— RECORDED INFORMATION —
______________________________

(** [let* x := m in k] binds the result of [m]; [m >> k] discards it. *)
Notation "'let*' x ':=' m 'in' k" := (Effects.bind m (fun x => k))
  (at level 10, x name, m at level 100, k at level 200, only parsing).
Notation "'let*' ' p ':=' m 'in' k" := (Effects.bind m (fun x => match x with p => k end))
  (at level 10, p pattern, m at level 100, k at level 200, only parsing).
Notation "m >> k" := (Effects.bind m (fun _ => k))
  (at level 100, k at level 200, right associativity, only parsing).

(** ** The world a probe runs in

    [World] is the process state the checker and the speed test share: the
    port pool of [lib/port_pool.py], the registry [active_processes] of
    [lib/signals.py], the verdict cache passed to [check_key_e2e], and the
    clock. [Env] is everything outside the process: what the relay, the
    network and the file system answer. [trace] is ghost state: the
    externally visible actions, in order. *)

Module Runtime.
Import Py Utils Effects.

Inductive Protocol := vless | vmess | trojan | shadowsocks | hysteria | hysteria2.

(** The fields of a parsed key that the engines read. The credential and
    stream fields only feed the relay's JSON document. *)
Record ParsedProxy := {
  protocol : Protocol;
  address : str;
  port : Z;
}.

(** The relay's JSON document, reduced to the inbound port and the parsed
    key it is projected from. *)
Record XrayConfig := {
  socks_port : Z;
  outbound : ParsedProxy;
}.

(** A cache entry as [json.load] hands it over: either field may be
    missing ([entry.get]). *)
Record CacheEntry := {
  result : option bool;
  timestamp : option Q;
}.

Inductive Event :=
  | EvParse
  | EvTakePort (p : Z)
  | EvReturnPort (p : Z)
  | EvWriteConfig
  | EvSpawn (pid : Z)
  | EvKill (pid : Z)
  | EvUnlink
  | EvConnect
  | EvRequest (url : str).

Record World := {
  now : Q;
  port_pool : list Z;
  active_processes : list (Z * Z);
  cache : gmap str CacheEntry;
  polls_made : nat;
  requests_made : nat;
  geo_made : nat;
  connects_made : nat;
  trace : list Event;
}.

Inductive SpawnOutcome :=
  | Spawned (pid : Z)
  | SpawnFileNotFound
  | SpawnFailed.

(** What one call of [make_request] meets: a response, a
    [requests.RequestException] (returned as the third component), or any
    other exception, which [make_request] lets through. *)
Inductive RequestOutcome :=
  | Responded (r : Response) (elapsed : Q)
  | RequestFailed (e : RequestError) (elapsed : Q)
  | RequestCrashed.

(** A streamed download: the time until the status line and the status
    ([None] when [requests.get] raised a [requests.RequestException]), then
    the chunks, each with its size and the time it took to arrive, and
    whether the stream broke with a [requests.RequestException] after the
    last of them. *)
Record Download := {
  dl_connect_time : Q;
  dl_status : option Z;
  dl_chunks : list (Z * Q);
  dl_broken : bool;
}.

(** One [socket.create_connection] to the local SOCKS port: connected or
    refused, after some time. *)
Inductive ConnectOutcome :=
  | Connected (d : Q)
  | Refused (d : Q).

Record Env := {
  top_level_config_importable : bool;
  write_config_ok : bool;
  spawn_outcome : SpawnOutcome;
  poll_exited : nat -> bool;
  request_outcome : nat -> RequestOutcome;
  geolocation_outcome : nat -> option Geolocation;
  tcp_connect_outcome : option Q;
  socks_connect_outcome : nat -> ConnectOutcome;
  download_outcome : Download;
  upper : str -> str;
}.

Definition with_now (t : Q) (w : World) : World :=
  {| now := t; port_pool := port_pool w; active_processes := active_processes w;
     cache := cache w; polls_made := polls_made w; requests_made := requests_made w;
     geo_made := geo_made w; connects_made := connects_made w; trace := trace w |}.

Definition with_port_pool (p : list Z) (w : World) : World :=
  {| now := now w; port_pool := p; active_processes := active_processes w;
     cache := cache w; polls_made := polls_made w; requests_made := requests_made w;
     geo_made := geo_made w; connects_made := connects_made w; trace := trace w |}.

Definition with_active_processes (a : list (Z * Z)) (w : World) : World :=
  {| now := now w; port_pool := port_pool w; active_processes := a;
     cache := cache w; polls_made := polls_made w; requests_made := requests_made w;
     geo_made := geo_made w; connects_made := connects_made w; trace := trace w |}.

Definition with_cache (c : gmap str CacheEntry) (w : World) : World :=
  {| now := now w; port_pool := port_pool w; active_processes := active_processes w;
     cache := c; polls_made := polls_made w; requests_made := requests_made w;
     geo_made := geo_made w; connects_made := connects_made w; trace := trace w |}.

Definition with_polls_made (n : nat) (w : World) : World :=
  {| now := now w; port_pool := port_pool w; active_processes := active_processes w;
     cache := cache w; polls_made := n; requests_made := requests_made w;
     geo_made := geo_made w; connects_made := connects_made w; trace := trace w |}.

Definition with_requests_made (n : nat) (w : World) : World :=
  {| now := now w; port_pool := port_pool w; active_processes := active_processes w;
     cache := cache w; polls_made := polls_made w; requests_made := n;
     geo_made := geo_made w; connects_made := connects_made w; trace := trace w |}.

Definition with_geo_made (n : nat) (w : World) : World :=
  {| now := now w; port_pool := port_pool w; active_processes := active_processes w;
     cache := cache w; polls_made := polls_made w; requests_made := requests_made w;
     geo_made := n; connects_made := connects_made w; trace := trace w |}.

______________________________

Your reply must be the entries above, returned word for word.

— SOLVED PROBLEM —
(** [let* x := m in k] binds the result of [m]; [m >> k] discards it. *)
Notation "'let*' x ':=' m 'in' k" := (Effects.bind m (fun x => k))
  (at level 10, x name, m at level 100, k at level 200, only parsing).
Notation "'let*' ' p ':=' m 'in' k" := (Effects.bind m (fun x => match x with p => k end))
  (at level 10, p pattern, m at level 100, k at level 200, only parsing).
Notation "m >> k" := (Effects.bind m (fun _ => k))
  (at level 100, k at level 200, right associativity, only parsing).

(** ** The world a probe runs in

    [World] is the process state the checker and the speed test share: the
    port pool of [lib/port_pool.py], the registry [active_processes] of
    [lib/signals.py], the verdict cache passed to [check_key_e2e], and the
    clock. [Env] is everything outside the process: what the relay, the
    network and the file system answer. [trace] is ghost state: the
    externally visible actions, in order. *)

Module Runtime.
Import Py Utils Effects.

Inductive Protocol := vless | vmess | trojan | shadowsocks | hysteria | hysteria2.

(** The fields of a parsed key that the engines read. The credential and
    stream fields only feed the relay's JSON document. *)
Record ParsedProxy := {
  protocol : Protocol;
  address : str;
  port : Z;
}.

(** The relay's JSON document, reduced to the inbound port and the parsed
    key it is projected from. *)
Record XrayConfig := {
  socks_port : Z;
  outbound : ParsedProxy;
}.

(** A cache entry as [json.load] hands it over: either field may be
    missing ([entry.get]). *)
Record CacheEntry := {
  result : option bool;
  timestamp : option Q;
}.

Inductive Event :=
  | EvParse
  | EvTakePort (p : Z)
  | EvReturnPort (p : Z)
  | EvWriteConfig
  | EvSpawn (pid : Z)
  | EvKill (pid : Z)
  | EvUnlink
  | EvConnect
  | EvRequest (url : str).

Record World := {
  now : Q;
  port_pool : list Z;
  active_processes : list (Z * Z);
  cache : gmap str CacheEntry;
  polls_made : nat;
  requests_made : nat;
  geo_made : nat;
  connects_made : nat;
  trace : list Event;
}.

Inductive SpawnOutcome :=
  | Spawned (pid : Z)
  | SpawnFileNotFound
  | SpawnFailed.

(** What one call of [make_request] meets: a response, a
    [requests.RequestException] (returned as the third component), or any
    other exception, which [make_request] lets through. *)
Inductive RequestOutcome :=
  | Responded (r : Response) (elapsed : Q)
  | RequestFailed (e : RequestError) (elapsed : Q)
  | RequestCrashed.

(** A streamed download: the time until the status line and the status
    ([None] when [requests.get] raised a [requests.RequestException]), then
    the chunks, each with its size and the time it took to arrive, and
    whether the stream broke with a [requests.RequestException] after the
    last of them. *)
Record Download := {
  dl_connect_time : Q;
  dl_status : option Z;
  dl_chunks : list (Z * Q);
  dl_broken : bool;
}.

(** One [socket.create_connection] to the local SOCKS port: connected or
    refused, after some time. *)
Inductive ConnectOutcome :=
  | Connected (d : Q)
  | Refused (d : Q).

Record Env := {
  top_level_config_importable : bool;
  write_config_ok : bool;
  spawn_outcome : SpawnOutcome;
  poll_exited : nat -> bool;
  request_outcome : nat -> RequestOutcome;
  geolocation_outcome : nat -> option Geolocation;
  tcp_connect_outcome : option Q;
  socks_connect_outcome : nat -> ConnectOutcome;
  download_outcome : Download;
  upper : str -> str;
}.

Definition with_now (t : Q) (w : World) : World :=
  {| now := t; port_pool := port_pool w; active_processes := active_processes w;
     cache := cache w; polls_made := polls_made w; requests_made := requests_made w;
     geo_made := geo_made w; connects_made := connects_made w; trace := trace w |}.

Definition with_port_pool (p : list Z) (w : World) : World :=
  {| now := now w; port_pool := p; active_processes := active_processes w;
     cache := cache w; polls_made := polls_made w; requests_made := requests_made w;
     geo_made := geo_made w; connects_made := connects_made w; trace := trace w |}.

Definition with_active_processes (a : list (Z * Z)) (w : World) : World :=
  {| now := now w; port_pool := port_pool w; active_processes := a;
     cache := cache w; polls_made := polls_made w; requests_made := requests_made w;
     geo_made := geo_made w; connects_made := connects_made w; trace := trace w |}.

Definition with_cache (c : gmap str CacheEntry) (w : World) : World :=
  {| now := now w; port_pool := port_pool w; active_processes := active_processes w;
     cache := c; polls_made := polls_made w; requests_made := requests_made w;
     geo_made := geo_made w; connects_made := connects_made w; trace := trace w |}.

Definition with_polls_made (n : nat) (w : World) : World :=
  {| now := now w; port_pool := port_pool w; active_processes := active_processes w;
     cache := cache w; polls_made := n; requests_made := requests_made w;
     geo_made := geo_made w; connects_made := connects_made w; trace := trace w |}.

Definition with_requests_made (n : nat) (w : World) : World :=
  {| now := now w; port_pool := port_pool w; active_processes := active_processes w;
     cache := cache w; polls_made := polls_made w; requests_made := n;
     geo_made := geo_made w; connects_made := connects_made w; trace := trace w |}.

Definition with_geo_made (n : nat) (w : World) : World :=
  {| now := now w; port_pool := port_pool w; active_processes := active_processes w;
     cache := cache w; polls_made := polls_made w; requests_made := requests_made w;
     geo_made := n; connects_made := connects_made w; trace := trace w |}.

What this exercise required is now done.